Konbini spoke with Knight about his vivid rope worlds, his process, and whether he considers his work erotic. Read the full interview below!

Konbini: When did you begin drawing from bondage and shibari in your work? What attracted you to those worlds/forms?

Garth Knight: I have always had a strong affinity with line and had enjoyed playing with rope for practical purposes. In 1999, when I first saw a person being beautifully bound, it was like a revelation.

At that stage I wasn’t particularly interested in or even really aware of erotic bondage, but just seeing the rope and the body combined aesthetically spoke very deeply to me and I knew I had to do it myself.

The mechanics of tying came quite naturally and very easily to me, but the emotional and psychological aspects of rope bondage took a long time to develop. I still feel like there are whole worlds to discover and cultivate in this respect.
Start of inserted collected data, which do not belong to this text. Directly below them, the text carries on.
(** * yajsml: the bundling protocol engine of the module server

    A shallow embedding of [server.js] (request classification, conditional
    cache evaluation, bundle packaging, redirect canonicalisation) and of
    [associators.js] (association tables, aliases, the three associators),
    followed by the properties proved about them.

    Conventions of the embedding.
    - JavaScript strings are [string]; a character is one code unit below 256.
    - JavaScript numbers that hold integers (HTTP statuses, timestamps in
      milliseconds, [max-age] seconds) are [Z]; [NaN] and [undefined] are
      [None]. Values above 2^53 are outside the embedding.
    - A header object is a [gmap string string]: only lookups matter there.
      The module map handed to [packagedDefine] is enumerated, so it is an
      ordered property list with the enumeration order of the language.
    - Property names that an object treats specially ([__proto__]) are
      outside the embedding.
    - Built-ins of the platform ([Date.parse], [Date.prototype.toUTCString],
      [path.posix.normalize]) and the fetch collaborator of [request.js] are
      fields of a [Host] record that every server definition takes. *)

From Stdlib Require Import ZArith Ascii String List Bool Lia.
From stdpp Require Import base option list strings gmap fin_sets pretty.

Local Open Scope Z_scope.

(* [set_solver] clears hypotheses that an earlier step already consumed. *)
#[local] Set Warnings "-clear-no-such-hyp".

(** ** Strings the way the source uses them *)

Module Str.

(** [s.split(sep)] for a one-character separator. *)
Fixpoint split (sep : ascii) (s : string) : list string :=
  match s with
  | EmptyString => [EmptyString]
  | String c s' =>
      if Ascii.eqb c sep then EmptyString :: split sep s'
      else match split sep s' with
           | [] => [String c EmptyString]
           | w :: ws => String c w :: ws
           end
  end.

(** [l.join(sep)]. *)
Fixpoint join (sep : string) (l : list string) : string :=
  match l with
  | [] => ""
  | [x] => x
  | x :: rest => x +:+ sep +:+ join sep rest
  end.

(** [s.repeat(n)]. *)
Fixpoint repeat (s : string) (n : nat) : string :=
  match n with
  | O => ""
  | S n' => s +:+ repeat s n'
  end.

(** [s.startsWith(p)], which is also [s.indexOf(p) === 0]. *)
Fixpoint startsWith (p s : string) : bool :=
  match p, s with
  | EmptyString, _ => true
  | String a p', String b s' => Ascii.eqb a b && startsWith p' s'
  | String _ _, EmptyString => false
  end.

Fixpoint endsWith_char (c : ascii) (s : string) : bool :=
  match s with
  | EmptyString => false
  | String d EmptyString => Ascii.eqb c d
  | String _ s' => endsWith_char c s'
  end.

(** [s.slice(n)] for [0 <= n]. *)
Fixpoint drop (n : nat) (s : string) : string :=
  match n, s with
  | O, _ => s
  | S n', String _ s' => drop n' s'
  | S _, EmptyString => EmptyString
  end.

(** [s.slice(-n)]: the last [n] characters. *)
Definition takeLast (n : nat) (s : string) : string :=
  drop (String.length s - n)%nat s.

Fixpoint forallb (p : ascii -> bool) (s : string) : bool :=
  match s with
  | EmptyString => true
  | String c s' => p c && forallb p s'
  end.

Fixpoint mem (c : ascii) (s : string) : bool :=
  match s with
  | EmptyString => false
  | String d s' => Ascii.eqb c d || mem c s'
  end.

Fixpoint concat (l : list string) : string :=
  match l with
  | [] => ""
  | x :: rest => x +:+ concat rest
  end.

Definition isEmpty (s : string) : bool :=
  match s with EmptyString => true | _ => false end.

Definition isDigit (c : ascii) : bool :=
  let n := N_of_ascii c in ((48 <=? n) && (n <=? 57))%N.

Definition isUpper (c : ascii) : bool :=
  let n := N_of_ascii c in ((65 <=? n) && (n <=? 90))%N.

Definition isLower (c : ascii) : bool :=
  let n := N_of_ascii c in ((97 <=? n) && (n <=? 122))%N.

(** The character class [[0-9A-Za-z]]. *)
Definition isAlnum (c : ascii) : bool := isDigit c || isUpper c || isLower c.

(** The longest prefix of decimal digits: what [\d+] consumes. *)
Fixpoint takeDigits (s : string) : string :=
  match s with
  | String c s' => if isDigit c then String c (takeDigits s') else ""
  | EmptyString => ""
  end.

(** The value of a string of decimal digits ([parseInt(s, 10)] on it). *)
Definition digitsValue (s : string) : Z :=
  let fix go (acc : Z) (s : string) : Z :=
    match s with
    | EmptyString => acc
    | String c s' => go (10 * acc + (Z.of_N (N_of_ascii c) - 48)) s'
    end in
  go 0 s.

(** The line feed and the double quote, which a literal cannot hold. *)
Definition LF : string := String (ascii_of_nat 10) EmptyString.
Definition DQ : string := String (ascii_of_nat 34) EmptyString.

End Str.

(** ** associators.js *)

Module Associators.

(** A member of a bundle description: a module path, or
    [new Alias(alias, target)]. *)
Inductive Member :=
| Mod (path : string)
| Alias (alias target : string).

#[global] Instance Member_eq_dec : EqDecision Member.
Proof. solve_decision. Defined.

(** [module instanceof Alias ? module.alias : module] *)
Definition moduleNameOf (module : Member) : string :=
  match module with
  | Mod path => path
  | Alias alias _ => alias
  end.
There was no internet back then and Japanese rope art (shibari, or kinbaku) was also completely unknown to me. I just started playing around and for many years I was just teaching myself, developing my own style and stumbling around in the dark. When I became aware of kinbaku I was very attracted to it and started incorporating elements of it into my style, though I have always been very careful to make this symbiosis influential rather than a replication.

Garth Knight

How has rope bondage influenced your art?

The more I’ve used rope and tying, the more I’ve learned that my own place in this world is tenuous and unreal and a construct of my mind. This world is connection overlayed with connection which we try and make sense of by building patterns.

When you work with rope, you lay rope onto rope and connection onto connection making an extended and cumulative embrace, forming a vibrating web of touch on the body and in the surrounding space, the connectivity and flow of energy pulsing through the space and the body and our psyches.

It’s a very powerful and sometimes transcendent place to be. It’s compelling and overwhelming and sensual and hypnotic. To release yourself to these emotions, to be able to submit to this, is all facilitated by the constraint of the rope.

Garth Knight

What does your process look like when you are making something like your Blood Consciousness or Vortex series? Who are your models? How long does it take you to finish one of your rope sculptures?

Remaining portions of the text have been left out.